第07話「聖地秋葉原ダンジョン」

 休日の夜に上司から資料を受け取りに行った帰り、電車が秋葉原で横転して九死に一生を得たかと思ったら駅が異世界のダンジョンに変化して、あまつさえその途中でお化けキノコの大軍から逃げ惑う巫女に出くわした――。


「なにをいっているかわからないが、ここはとにかくよけないと」


「だーかーら、どきなさいってのっ」


 あえぎながら巫女姿の少女が突っ込んで来る。

 さけるには間に合わない状況だった。


「だあっ。この状況でよけられねーだろって!」

「きゃっ」


 上総は駈け込んで来る巫女を抱きかかえると、ふわり、という擬音が似合うゆるやかな動きで高々と飛翔した。

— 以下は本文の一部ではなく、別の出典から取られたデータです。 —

(* ===== verification/SystemProofs.v ===== *)
(** The invariant of the whole proxy and that every event keeps it. *)

From S2P Require Import Prelude Net Metrics Shreds Tracker FecSet Packets Deshred DeshredInv.
From S2P Require Import Delivery Prom Errors Forwarder ForwarderProofs Reconstructor Prompt Destinations.
From S2P Require Import ForwardThreads Server Heartbeat System.

(** * The reconstructor keeps the metrics well formed *)

Section metrics.
Context `{ShredLib} `{PacketLib} `{BuildProfile} `{!ShredLibLaws}.
Context (good : Shred → Prop) `{!GoodShreds good}.

Lemma bump_metrics c n st : metrics_wf (metrics st) → metrics_wf (metrics (bump c n st)).
Proof. apply fetch_add_wf. Qed.

Lemma deshred_fec_set_metrics st key st' :
  metrics_wf (metrics st) → deshred_fec_set st key = Ok st' → metrics_wf (metrics st').
Proof.
  destruct key as [slot f]. intros Hm. unfold deshred_fec_set.
  destruct (slot_entry slot st) as [fecs t].
  intros (r & _ & Hr)%bind_Ok. destruct r as [[[a b] u]|]; [|by simplify_eq].
  apply bind_Ok in Hr as (tod & _ & Hr). apply bind_Ok in Hr as (ps & _ & Hr).
  destruct (deshred ps) as [p|]; [destruct (bincode_deserialize p) as [es|]|].
  - apply bind_Ok in Hr as (t' & _ & Hr). simplify_eq.
    destruct u; repeat first [exact Hm|apply fetch_add_wf].
  - simplify_eq. destruct u; repeat first [exact Hm|apply fetch_add_wf].
  - simplify_eq. destruct u; repeat first [exact Hm|apply fetch_add_wf].
Qed.

(** The counters of the forwarders' packets are not its business. *)
Definition packet_counter (c : Counter) : Prop := c = Received ∨ c = AggReceivedCumulative.

Lemma deshred_fec_set_load c st key st' :
  packet_counter c → deshred_fec_set st key = Ok st' → load c (metrics st') = load c (metrics st).
Proof.
  destruct key as [slot f]. intros Hc. unfold deshred_fec_set.
  destruct (slot_entry slot st) as [fecs t].
  intros (r & _ & Hr)%bind_Ok. destruct r as [[[a b] u]|]; [|by simplify_eq].
  apply bind_Ok in Hr as (tod & _ & Hr). apply bind_Ok in Hr as (ps & _ & Hr).
  destruct (deshred ps) as [p|]; [destruct (bincode_deserialize p) as [es|]|];
    [apply bind_Ok in Hr as (t' & _ & Hr)|..]; simplify_eq; destruct u; simpl;
    rewrite ?load_fetch_add_ne by (by destruct Hc as [-> | ->]); done.
Qed.

Lemma reconstruct_shreds_load c batch st n st' :
  overflow_checks = false → recon_wf good st → batch_good good batch → packet_counter c →
  reconstruct_shreds batch st = Ok (n, st') → load c (metrics st') = load c (metrics st).
Proof.
  intros Ho Hst Hb Hc Hr.
  destruct (reconstruct_shreds_loop good _ _ _ _ Ho Hst Hb Hr) as
    (st2 & st3 & lg2 & lg4 & Hw & _ & _ & Em & _ & _ & Ed & _ & _ & _ & _ & _ & Hl).
  assert (load c (metrics st3) = load c (metrics st)) as E3.
  { pose proof (foldM_ensures deshred_fec_set (λ s, load c (metrics s) = load c (metrics st)) st2
      (slot_fec_indexes_to_iterate st2)) as Hi. unfold deshred_all in Ed. rewrite Ed in Hi.
    apply Hi; [by rewrite Em|]. intros s k _ Hs.
    destruct (deshred_fec_set s k) eqn:E; [|done]. simpl. rewrite <-Hs.
    by eapply deshred_fec_set_load. }
  rewrite Hl. case_decide; [|done]. rewrite load_fetch_add_ne; [done|by destruct Hc as [-> | ->]].
Qed.

Lemma reconstruct_shreds_metrics batch st n st' :
  overflow_checks = false → recon_wf good st → batch_good good batch →
  metrics_wf (metrics st) → reconstruct_shreds batch st = Ok (n, st') → metrics_wf (metrics st').
Proof.
  intros Ho Hst Hb Hm Hr.
  destruct (reconstruct_shreds_loop good _ _ _ _ Ho Hst Hb Hr) as
    (st2 & st3 & lg2 & lg4 & Hw & _ & _ & Em & _ & _ & Ed & _ & _ & _ & _ & _ & Hc).
  assert (metrics_wf (metrics st3)) as Hm3.
  { pose proof (foldM_ensures deshred_fec_set (λ s, metrics_wf (metrics s)) st2
      (slot_fec_indexes_to_iterate st2)) as Hi. unfold deshred_all in Ed. rewrite Ed in Hi.
    apply Hi; [by rewrite Em|]. intros s k _ Hs.
    destruct (deshred_fec_set s k) eqn:E; [by eapply deshred_fec_set_metrics|done]. }
  intros c. rewrite Hc. case_decide; [by apply fetch_add_wf|done].
Qed.
End metrics.

(** * Subscribers *)

(** What the client of a task was sent is a piece of what was broadcast, from
    the task's first position on and without a gap; while the task runs, all it
    took from the channel was sent. *)
Record sub_inv (sent : list PbEntry) (sub : Subscriber) : Prop := {
  so_sent : client_entries sub `prefix_of` drop (sub_first sub) sent;
  so_next : sub_ended sub = false →
    sub_next sub = (sub_first sub + length (client_entries sub))%nat ∧
    (sub_next sub ≤ length sent)%nat;
}.

Lemma subscribe_entries_snoc its it :
  (subscribe_entries its).2 = false →
  subscribe_entries (its ++ [it])
  = match it with
    | (BroadcastOk e, true) => ((subscribe_entries its).1 ++ [e], false)
    | _ => ((subscribe_entries its).1, true)
    end.
Proof.
  induction its as [|[[e| |] []] its IH]; simpl; intros Hb; try done.
  destruct (subscribe_entries its) as [l b] eqn:E. simpl in *.
  rewrite IH by done. by destruct it as [[] []].
Qed.

Lemma sub_inv_app sent new sub : sub_inv sent sub → sub_inv (sent ++ new) sub.
Proof.
  intros [Hs Hn]. split.
  - rewrite drop_app. by apply prefix_app_r.
  - rewrite length_app. intros He. destruct (Hn He). lia.
Qed.

Lemma sub_inv_step retained sent sub r next ok :
  sub_inv sent sub → sub_ended sub = false →
  recv_entry retained sent (sub_next sub) = Some (r, next) →
  sub_inv sent (mkSubscriber (sub_first sub) next (sub_its sub ++ [(r, ok)])).
Proof.
  intros [Hs Hn] He Hr. destruct (Hn He) as [Hnext Hle].
  unfold sub_ended, client_entries in *.
  split; unfold sub_ended, client_entries; simpl; rewrite subscribe_entries_snoc by done.
  - destruct r as [e| |], ok; try done. simpl.
    unfold recv_entry in Hr. case_decide; [by simplify_eq|].
    apply fmap_Some in Hr as (e' & He' & [= -> ->]).
    destruct Hs as [rest Hs]. rewrite Hs. exists (tail rest). rewrite <-app_assoc. f_equal.
    assert (rest !! 0%nat = Some e') as Hhd.
    { pose proof (f_equal (.!! length (subscribe_entries (sub_its sub)).1) Hs) as Hx.
      simpl in Hx. rewrite lookup_app_r, Nat.sub_diag, lookup_drop, <-Hnext, He' in Hx by done.
      by rewrite <-Hx. }
    destruct rest; simplify_eq/=. done.
  - destruct r as [e| |], ok; try done. simpl. intros _.
    unfold recv_entry in Hr. case_decide; [by simplify_eq|].
    apply fmap_Some in Hr as (e' & He' & [= -> ->]). rewrite length_app. simpl.
    apply lookup_lt_Some in He'. lia.
Qed.

(** * The invariant *)

Section invariant.
Context `{ShredLib} `{ForwardLib} `{BuildProfile}.
Context `{!ShredLibLaws} `{!PacketLibLaws} `{!ForwardLaws}.
Context (good : Shred → Prop) `{!GoodShreds good}.
Context (reconstruct debug discovery : bool).
Context (url : string) (port : Z) (static : list (SocketAddr * string)) (retained : nat).
Implicit Types (s : System).

#[local] Abbreviation step := (sys_step reconstruct debug url port static retained).

(** Destinations that were published: the static ones, or those of a fetch. *)
Definition published (dests : list SocketAddr) : Prop :=
  dests = fst <$> static ∨
  ∃ o, fetch_unioned_destinations o url port static = ROk dests.

(** A batch a forwarder thread received. *)
Definition received (cs : list Call) (b : PacketBatch) : Prop := CallDedup b ∈ cs.

(** A send is of payloads of one received batch, to one published destination. *)
Definition send_ok (cs : list Call) (pkts : list (bytes * SocketAddr)) : Prop :=
  ∃ b ps dest dests, received cs b ∧ ps `sublist_of` payloads b ∧ published dests ∧
    dest ∈ dests ∧ pkts = (λ p, (p, dest)) <$> ps.

Record sys_inv s : Prop := {
  sv_metrics : metrics_wf (fwd_metrics (sys_shared s));
  sv_pipe : pipeline_inv good (sys_recon s) (sys_entries s);
  sv_order : sys_taken s ++ sys_queue s `sublist_of` offered (fwd_calls (sys_shared s));
  sv_bound : (length (sys_queue s) ≤ RECONSTRUCT_CHANNEL)%nat;
  sv_good : Forall (batch_good good) (sys_queue s);
  sv_shared : published (unioned_dest_sockets (sys_refresh s));
  sv_local f : f ∈ sys_forwarders s → published (local_dest_sockets f);
  sv_sends pkts : pkts ∈ sends (fwd_calls (sys_shared s)) →
    send_ok (fwd_calls (sys_shared s)) pkts;
  sv_subs sub : sub ∈ sys_subs s → sub_inv (sys_entries s) sub;
}.

(** The events the environment may make: packets that parse to good shreds, and
    heartbeats that the block engine does not call invalid. *)
Definition event_ok (ev : SysEvent) : Prop :=
  match ev with
  | ForwarderEvent _ (InPackets (Some b)) => batch_good good b
  | HeartbeatEvent _ (SelHeartbeat (HeartbeatErr e)) => status_code e ≠ InvalidArgument
  | _ => True
  end.

(** ** Lemmas *)

Lemma send_ok_mono cs cs' pkts : send_ok cs pkts → send_ok (cs ++ cs') pkts.
Proof.
  intros (b & ps & d & ds & Hb & ?). exists b, ps, d, ds. split; [|done].
  unfold received in *. set_solver.
Qed.

Lemma try_send_all running q bs :
  foldl (try_send running) q bs `sublist_of` q ++ bs ∧
  q `prefix_of` foldl (try_send running) q bs ∧
  ((length q ≤ RECONSTRUCT_CHANNEL)%nat →
   (length (foldl (try_send running) q bs) ≤ RECONSTRUCT_CHANNEL)%nat).
Proof.
  revert q. induction bs as [|b bs IH]; intros q; simpl.
  { rewrite app_nil_r. split_and!; done. }
  destruct (IH (try_send running q b)) as (Hs & Hp & Hl). unfold try_send in *.
  destruct (running && _) eqn:E.
  - apply andb_true_iff in E as [_ E%bool_decide_eq_true].
    rewrite <-app_assoc in Hs. split_and!; [done| |].
    + etrans; [|exact Hp]. by apply prefix_app_r.
    + intros _. apply Hl. rewrite length_app. simpl. lia.
  - split_and!; [|done|done]. etrans; [exact Hs|].
    apply sublist_app; [done|]. by apply sublist_cons.
Qed.

Lemma sys_inv_init ss n w :
  sys_inv (sys_init reconstruct discovery static ss n w).
Proof.
  split; simpl; try done.
  - apply new_wf.
  - apply pipeline_inv_init.
  - lia.
  - by left.
  - intros f Hf. apply elem_of_replicate in Hf as [-> _]. by left.
  - by intros ? ?%elem_of_nil.
  - by intros ? ?%elem_of_nil.
Qed.

(** A step that changes the metrics, the world or a flag only. *)
Lemma sys_inv_same s s' :
  sys_inv s → metrics_wf (fwd_metrics (sys_shared s')) →
  pipeline_inv good (sys_recon s') (sys_entries s) → sys_entries s' = sys_entries s → sys_taken s' = sys_taken s →
  sys_queue s' = sys_queue s → fwd_calls (sys_shared s') = fwd_calls (sys_shared s) →
  published (unioned_dest_sockets (sys_refresh s')) →
  (∀ f, f ∈ sys_forwarders s' → published (local_dest_sockets f)) →
  (∀ sub, sub ∈ sys_subs s' → sub_inv (sys_entries s) sub) → sys_inv s'.
Proof. intros [] ? ? E2 E3 E4 E5 ? ? ?. by split; rewrite ?E2, ?E3, ?E4, ?E5. Qed.

(** ** Every event *)

(** The batches a list of calls received. *)
Definition batches_received (cs : list Call) : list PacketBatch :=
  omap (λ c, match c with CallDedup b => Some b | _ => None end) cs.

Lemma batches_received_app cs1 cs2 :
  batches_received (cs1 ++ cs2) = batches_received cs1 ++ batches_received cs2.
Proof. apply omap_app. Qed.

Lemma batches_received_outgoing cs : Forall outgoing cs → batches_received cs = [].
Proof. induction 1 as [|[]]; simpl; done. Qed.

(** The call log of a forwarder's iteration. *)
Lemma forwarder_step_calls sh dests ev :
  overflow_checks = false → no_poison → traces_ok debug → metrics_wf (fwd_metrics sh) →
  ∃ sh' dests' r cs, forwarder_step reconstruct debug sh dests ev = Ok (sh', dests', r) ∧
    metrics_wf (fwd_metrics sh') ∧ fwd_calls sh' = fwd_calls sh ++ cs ∧
    dests' = match ev with FwdRefresh l => l | _ => dests end ∧
    match ev with
    | FwdPackets (Some b) => offered cs = (if reconstruct then [b] else []) ∧ received cs b ∧
        batches_received cs = [b] ∧
        ∃ ps, ps `sublist_of` payloads b ∧ sends cs = (λ d, (λ p, (p, d)) <$> ps) <$> dests
    | _ => cs = []
    end.
Proof.
  intros Ho Hp Ht Hm. destruct ev as [[b|]|l|]; simpl.
  - destruct (forwarder_step_packets b dests reconstruct debug sh Ho Hp Ht Hm)
      as (sh' & cs & E & Hm' & Ec & Es & Hsub & Eo). simpl in E. rewrite E.
    eexists sh', dests, true, _. split; [done|]. split; [done|]. split; [exact Ec|].
    split; [done|]. rewrite !offered_app, (offered_outgoing _ Eo), !sends_app, Es.
    rewrite !batches_received_app, (batches_received_outgoing _ Eo).
    split; [by destruct reconstruct|]. split; [unfold received; set_solver|].
    split; [by destruct reconstruct|].
    eexists. split; [exact Hsub|]. by destruct reconstruct.
  - destruct (elapsed_micros _) as [e w]. simpl. eexists _, _, _, []. split; [done|]. by simpl.
  - exists sh, l, true, []. by rewrite app_nil_r.
  - exists sh, dests, false, []. by rewrite app_nil_r.
Qed.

 天井近くまで飛び上がると、放物線を描いて落下する。


 上総は彼女の重さなどないように寄せ来るポイズンマタンゴの群れをひとっ飛びに超えると、華麗に着地した。


 たっ、と軽やかに着地。

 少女を抱きかかえたまま背後を見やる。


 ポイズンマタンゴの群れは標的を見失って後方へと駆け去ってゆく。


「な――なにを、あなた」

「ふう。とりあえずよけらたかな、と」


「とりあえずじゃないっ。気安く触るんじゃないわよっ」


「ひでぶっ」


 十五、六くらいの若い巫女は上総の腕の中でジタバタもがくと、がりがりっと顔を爪で引っ掻き猫のように身を丸めて上総の腕から逃れた。

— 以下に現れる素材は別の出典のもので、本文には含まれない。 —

Lemma exit_total_short_witness :
  exit_log (ForwardOnly default_common_args) (fwd_metrics (sys_shared toy_after_traffic))
    = ExitingShredstream 0 0 0 0 ∧
  wrap 64 (0 + load Received (fwd_metrics (sys_shared toy_after_traffic))) = 4.
Proof.
  split; [vm_compute; reflexivity|].
  rewrite (exit_total_short toy_good true false false true "" 0 [] 128 1 toy_world
    (toy_connects ++ toy_traffic) toy_after_traffic (ForwardOnly default_common_args) 0 0 0 0).
  - vm_compute. reflexivity.
  - reflexivity.
  - exact toy_no_poison.
  - exact (toy_traces false).
  - exact toy_traffic_ok.
  - exact (sys_run_two _ _ _ _ _ _ _ _ _ _ _ toy_quiet_runs toy_traffic_runs).
  - vm_compute. reflexivity.
Defined.

(** The flag is set while the forwarder thread waits and the reconstructor does
    not: the thread still gets a batch, which nobody reconstructs. *)
Definition toy_exits : list SysEvent := [ForwarderEvent 0 InRefreshTick; ExitSet].
Definition toy_exiting : System :=
  sys_result toy_after_traffic (sys_run true false "" 0 [] 128 toy_after_traffic toy_exits).
Definition toy_exit_events : list SysEvent :=
  replicate 3 (ForwarderEvent 0 (InPackets (Some toy_batch))) ++
  replicate 3 (HeartbeatEvent Connected SelMetrics) ++ [ReconstructorEvent].

Lemma exit_stops_every_thread_witness :
  waiting_forwarders toy_exiting = 1%nat ∧ waiting_reconstructor toy_exiting = 0%nat ∧
  ∃ s' cs, sys_run true false "" 0 [] 128 toy_exiting toy_exit_events = Ok s' ∧
    (steps_left (ForwarderT 0) s' ≤ 0)%nat ∧ (steps_left HeartbeatT s' ≤ 0)%nat ∧
    fwd_calls (sys_shared s') = fwd_calls (sys_shared toy_exiting) ++ cs ∧
    (length (batches_received cs) ≤ 1)%nat ∧ sys_entries s' = sys_entries toy_exiting.
Proof.
  split; [vm_compute; reflexivity|]. split; [vm_compute; reflexivity|].
  destruct (exit_stops_every_thread toy_good true false false true "" 0 [] 128 1 toy_world
    (toy_connects ++ toy_traffic ++ toy_exits) toy_exiting toy_exit_events)
    as (s' & cs & bs & E & Hl & Ec & Hc & _ & _ & _ & He).
  - reflexivity.
  - exact toy_no_poison.
  - exact (toy_traces false).
  - rewrite app_assoc, <-app_assoc. apply Forall_app. split; [exact toy_traffic_ok|].
    unfold toy_exits, toy_exit_events. cbn [replicate app]. repeat (apply Forall_cons; split;
      [first [exact I|apply toy_batch_good; vm_compute; reflexivity]|]). by apply Forall_nil.
  - apply (sys_run_two _ _ _ _ _ _ _ _ _ _ _ toy_quiet_runs).
    apply (sys_run_two _ _ _ _ _ _ _ _ _ _ _ toy_traffic_runs).
    apply sys_result_Ok. vm_compute. reflexivity.
  - vm_compute. reflexivity.
  - exists s', cs. split; [exact E|].
    split; [exact (proj2 (Hl (ForwarderT 0)))|]. split; [exact (proj2 (Hl HeartbeatT))|].
    split; [exact Ec|]. split; [exact Hc|]. apply He. vm_compute. reflexivity.
Defined.

(** The set of slot 7 in two batches: data shred 0 never arrives. *)
Definition toy_set_events : list SysEvent :=
  forwarder_gets 0 (InPackets (Some toy_batch7a)) ++ forwarder_gets 0 (InPackets (Some toy_batch7b)) ++
  reconstructor_runs ++ reconstructor_runs.
Definition toy_after_set : System :=
  sys_result toy_sys_init (sys_run true false "" 0 [] 128 toy_sys_init toy_set_events).

Lemma toy_set_runs : sys_run true false "" 0 [] 128 toy_sys_init toy_set_events = Ok toy_after_set.
Proof. apply sys_result_Ok. vm_compute. reflexivity. Qed.

Lemma no_segment_held_back_witness :
  ∃ k p', (k < 2)%nat ∧ deshred (payload <$> drop k toy_d7) = Some p' ∧
    is_Some (bincode_deserialize p') ∧ mkPbEntry 7 p' ∈ sys_entries toy_after_set.
Proof.
  apply (no_segment_held_back toy_leader toy_complete_at true false false true "" 0 [] 128 1 toy_world
           toy_set_events toy_after_set 7 0 1 toy_d7 [x0a; x0b] [x0a; x0b]).
  - reflexivity.
  - exact toy_no_poison.
  - exact (toy_traces false).
  - exact toy_layout.
  - unfold toy_set_events, forwarder_gets, reconstructor_runs. cbn [replicate app].
    rewrite !Forall_cons. destruct toy_leader_batches. by split_and!; [..|by apply Forall_nil].
  - exact toy_set_runs.
  - split; [lia|reflexivity| |exact I]. intros j Hj. by replace j with 0%nat by lia.
  - split; [reflexivity|]. intros [|[|j]] d Hj; simpl in Hj; simplify_eq; vm_compute; reflexivity.
  - reflexivity.
  - reflexivity.
Defined.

 ピンク系に彩られたネイルが縦横無尽に顔面を走った。


 たまらず顔を押さえて座り込むと、ぐっと腕を引かれた。


「じゃなくて。そんなところに座り込まない。とっととこの場所を離れないと」


「おまえがやったんだろーが」


 ともあれ巫女のいうとおりだ。上手いこと襲撃をかわされたキノコ軍たちが反転して追っかけてくる。自分は特に問題などないが、この娘が毒胞子を喰らえばまず命はないだろう。


「俺は雪村上総ゆきむらかずさだ。アンタは?」


「か、勝手に名乗らないでよ。あたしは白河紅しらかわくれない。退魔巫女よ。あなたがどこの組かは知らないけど、今は一時休戦にしましょう。って、あれっ。外道丸げどうまるがいないっ」


 紅は自分の足元をキョロキョロと見回し出した。


「なんのことだ――あれか」


 走りながら紅がわたわたと自分の身体をまさぐっている。上総が後方に視線を向けると、ポイズンマタンゴの真っただ中に落ちた青竹の先から白っぽい生き物が顔を出していた。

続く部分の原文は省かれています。